**To do:**
Would you repeat all the lines below, exactly as they stand?

**Collected data entries:**

────────────────────

Lemma ingest_state_record_store payload store :
  (ingest_state_record payload store).1 = (ingest_state payload store).1.
Proof.
  unfold IngestHandler.ingest_state_record.
  by destruct (ingest_state payload store) as [? [[]|]].
Qed.

Lemma ingest_transition_store payload store :
  (ingest_transition payload store).1 = (ingest_transition_record payload store).1.
Proof.
  unfold IngestHandler.ingest_transition.
  by destruct (ingest_transition_record payload store) as [? []].
Qed.

Lemma ingest_context_referential payload overwrite store :
  referential store → referential (ingest_context payload overwrite store).1.
Proof.
  intros H. destruct (ingest_context_store payload overwrite store) as [->|[ctx ->]];
    [done | by apply upsert_context_referential].
Qed.

Lemma ingest_state_referential payload store :
  referential store → referential (ingest_state payload store).1.
Proof.
  intros H. destruct (ingest_state_store payload store) as [->|(r & ? & ->)];
    [done | by apply upsert_state_referential].
Qed.

Lemma ingest_transition_referential payload store :
  referential store → referential (ingest_transition payload store).1.
Proof.
  intros H. rewrite ingest_transition_store.
  destruct (ingest_transition_record_store payload store)
    as [->|(r & ? & ? & ? & ->)];
    [done | by apply upsert_transition_referential].
Qed.

(** ** Batches *)

Lemma ingest_loop_keeps (P : GraphStore.t → Prop) ingest_one :
  (∀ item store, P store → P (ingest_one item store).1) →
  ∀ items ids ctxs store,
    P store → P (ingest_loop ingest_one items ids ctxs store).1.
Proof.
  intros Hone items. induction items as [|item rest IH]; intros ids ctxs store H;
    simpl; [done|].
  specialize (Hone item store H).
  destruct (ingest_one item store) as [store1 [[ctx i]|e]]; simpl in *; [|done].
  by apply IH.
Qed.

Lemma ingest_state_records_referential payload store :
  referential store → referential (ingest_state_records payload store).1.
Proof.
  intros H. unfold IngestHandler.ingest_state_records.
  destruct payload; try done.
  pose proof (ingest_loop_keeps referential ingest_state
                ingest_state_referential l [] ∅ store H) as Hl.
  by destruct (ingest_loop _ _ _ _ _) as [? [[]|]].
Qed.

Lemma ingest_transition_records_referential payload store :
  referential store → referential (ingest_transition_records payload store).1.
Proof.
  intros H. unfold IngestHandler.ingest_transition_records.
  destruct payload; try done.
  pose proof (ingest_loop_keeps referential ingest_transition
                ingest_transition_referential l [] ∅ store H) as Hl.
  by destruct (ingest_loop _ _ _ _ _) as [? [[]|]].
Qed.

Lemma ingest_bundle_referential payload store :
  referential store → referential (ingest_bundle payload store).1.
Proof.
  intros H. unfold IngestHandler.ingest_bundle.
  destruct payload as [| | | | | |data|]; try done.
  assert (H1 : ∀ X : GraphStore.t * result (gmap string json),
    X = match present "context" data with
        | Some c =>
            match ingest_context c true store with
            | (store1, Raise e) => (store1, Raise e)
            | (store1, Return r) =>
                (store1,
                 Return (<["ingested" := JBool true]>
                         (<["context_id" := default JNull (r !! "context_id")]> ∅)))
            end
        | None =>
            (store,
             Return (<["ingested" := JBool false]> (<["context_id" := JNull]> ∅)))
        end → referential X.1).
  { intros X ->. destruct (present "context" data) as [c|]; [|done].
    pose proof (ingest_context_referential c true store H).
    by destruct (ingest_context c true store) as [? []]. }
  specialize (H1 _ eq_refl).
  destruct (match present "context" data with Some _ => _ | None => _ end)
    as [store1 [context_info|e]]; simpl in H1; [|done].
  assert (H2 : ∀ X : GraphStore.t * result json,
    X = match present "states" data with
        | Some l =>
            match ingest_state_records l store1 with
            | (store2, Raise e) => (store2, Raise e)
            | (store2, Return r) => (store2, Return (count_of r))
            end
        | None => (store1, Return (JInt 0))
        end → referential X.1).
  { intros X ->. destruct (present "states" data) as [l|]; [|done].
    pose proof (ingest_state_records_referential l store1 H1).
    by destruct (ingest_state_records l store1) as [? []]. }
  specialize (H2 _ eq_refl).
  destruct (match present "states" data with Some _ => _ | None => _ end)
    as [store2 [states_count|e]]; simpl in H2; [|done].
  assert (H3 : ∀ X : GraphStore.t * result json,
    X = match present "transitions" data with
        | Some l =>
            match ingest_transition_records l store2 with
            | (store3, Raise e) => (store3, Raise e)
            | (store3, Return r) => (store3, Return (count_of r))
            end
        | None => (store2, Return (JInt 0))
        end → referential X.1).
  { intros X ->. destruct (present "transitions" data) as [l|]; [|done].
    pose proof (ingest_transition_records_referential l store2 H2).
    by destruct (ingest_transition_records l store2) as [? []]. }
  specialize (H3 _ eq_refl).
  by destruct (match present "transitions" data with Some _ => _ | None => _ end)
    as [store3 [transitions_count|e]].
Qed.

────────────────────

**Response to this task:**
Lemma ingest_state_record_store payload store :
  (ingest_state_record payload store).1 = (ingest_state payload store).1.
Proof.
  unfold IngestHandler.ingest_state_record.
  by destruct (ingest_state payload store) as [? [[]|]].
Qed.

Lemma ingest_transition_store payload store :
  (ingest_transition payload store).1 = (ingest_transition_record payload store).1.
Proof.
  unfold IngestHandler.ingest_transition.
  by destruct (ingest_transition_record payload store) as [? []].
Qed.

Lemma ingest_context_referential payload overwrite store :
  referential store → referential (ingest_context payload overwrite store).1.
Proof.
  intros H. destruct (ingest_context_store payload overwrite store) as [->|[ctx ->]];
    [done | by apply upsert_context_referential].
Qed.

Lemma ingest_state_referential payload store :
  referential store → referential (ingest_state payload store).1.
Proof.
  intros H. destruct (ingest_state_store payload store) as [->|(r & ? & ->)];
    [done | by apply upsert_state_referential].
Qed.

Lemma ingest_transition_referential payload store :
  referential store → referential (ingest_transition payload store).1.
Proof.
  intros H. rewrite ingest_transition_store.
  destruct (ingest_transition_record_store payload store)
    as [->|(r & ? & ? & ? & ->)];
    [done | by apply upsert_transition_referential].
Qed.

(** ** Batches *)

Lemma ingest_loop_keeps (P : GraphStore.t → Prop) ingest_one :
  (∀ item store, P store → P (ingest_one item store).1) →
  ∀ items ids ctxs store,
    P store → P (ingest_loop ingest_one items ids ctxs store).1.
Proof.
  intros Hone items. induction items as [|item rest IH]; intros ids ctxs store H;
    simpl; [done|].
  specialize (Hone item store H).
  destruct (ingest_one item store) as [store1 [[ctx i]|e]]; simpl in *; [|done].
  by apply IH.
Qed.

Lemma ingest_state_records_referential payload store :
  referential store → referential (ingest_state_records payload store).1.
Proof.
  intros H. unfold IngestHandler.ingest_state_records.
  destruct payload; try done.
  pose proof (ingest_loop_keeps referential ingest_state
                ingest_state_referential l [] ∅ store H) as Hl.
  by destruct (ingest_loop _ _ _ _ _) as [? [[]|]].
Qed.

Lemma ingest_transition_records_referential payload store :
  referential store → referential (ingest_transition_records payload store).1.
Proof.
  intros H. unfold IngestHandler.ingest_transition_records.
  destruct payload; try done.
  pose proof (ingest_loop_keeps referential ingest_transition
                ingest_transition_referential l [] ∅ store H) as Hl.
  by destruct (ingest_loop _ _ _ _ _) as [? [[]|]].
Qed.

Lemma ingest_bundle_referential payload store :
  referential store → referential (ingest_bundle payload store).1.
Proof.
  intros H. unfold IngestHandler.ingest_bundle.
  destruct payload as [| | | | | |data|]; try done.
  assert (H1 : ∀ X : GraphStore.t * result (gmap string json),
    X = match present "context" data with
        | Some c =>
            match ingest_context c true store with
            | (store1, Raise e) => (store1, Raise e)
            | (store1, Return r) =>
                (store1,
                 Return (<["ingested" := JBool true]>
                         (<["context_id" := default JNull (r !! "context_id")]> ∅)))
            end
        | None =>
            (store,
             Return (<["ingested" := JBool false]> (<["context_id" := JNull]> ∅)))
        end → referential X.1).
  { intros X ->. destruct (present "context" data) as [c|]; [|done].
    pose proof (ingest_context_referential c true store H).
    by destruct (ingest_context c true store) as [? []]. }
  specialize (H1 _ eq_refl).
  destruct (match present "context" data with Some _ => _ | None => _ end)
    as [store1 [context_info|e]]; simpl in H1; [|done].
  assert (H2 : ∀ X : GraphStore.t * result json,
    X = match present "states" data with
        | Some l =>
            match ingest_state_records l store1 with
            | (store2, Raise e) => (store2, Raise e)
            | (store2, Return r) => (store2, Return (count_of r))
            end
        | None => (store1, Return (JInt 0))
        end → referential X.1).
  { intros X ->. destruct (present "states" data) as [l|]; [|done].
    pose proof (ingest_state_records_referential l store1 H1).
    by destruct (ingest_state_records l store1) as [? []]. }
  specialize (H2 _ eq_refl).
  destruct (match present "states" data with Some _ => _ | None => _ end)
    as [store2 [states_count|e]]; simpl in H2; [|done].
  assert (H3 : ∀ X : GraphStore.t * result json,
    X = match present "transitions" data with
        | Some l =>
            match ingest_transition_records l store2 with
            | (store3, Raise e) => (store3, Raise e)
            | (store3, Return r) => (store3, Return (count_of r))
            end
        | None => (store2, Return (JInt 0))
        end → referential X.1).
  { intros X ->. destruct (present "transitions" data) as [l|]; [|done].
    pose proof (ingest_transition_records_referential l store2 H2).
    by destruct (ingest_transition_records l store2) as [? []]. }
  specialize (H3 _ eq_refl).
  by destruct (match present "transitions" data with Some _ => _ | None => _ end)
    as [store3 [transitions_count|e]].
Qed.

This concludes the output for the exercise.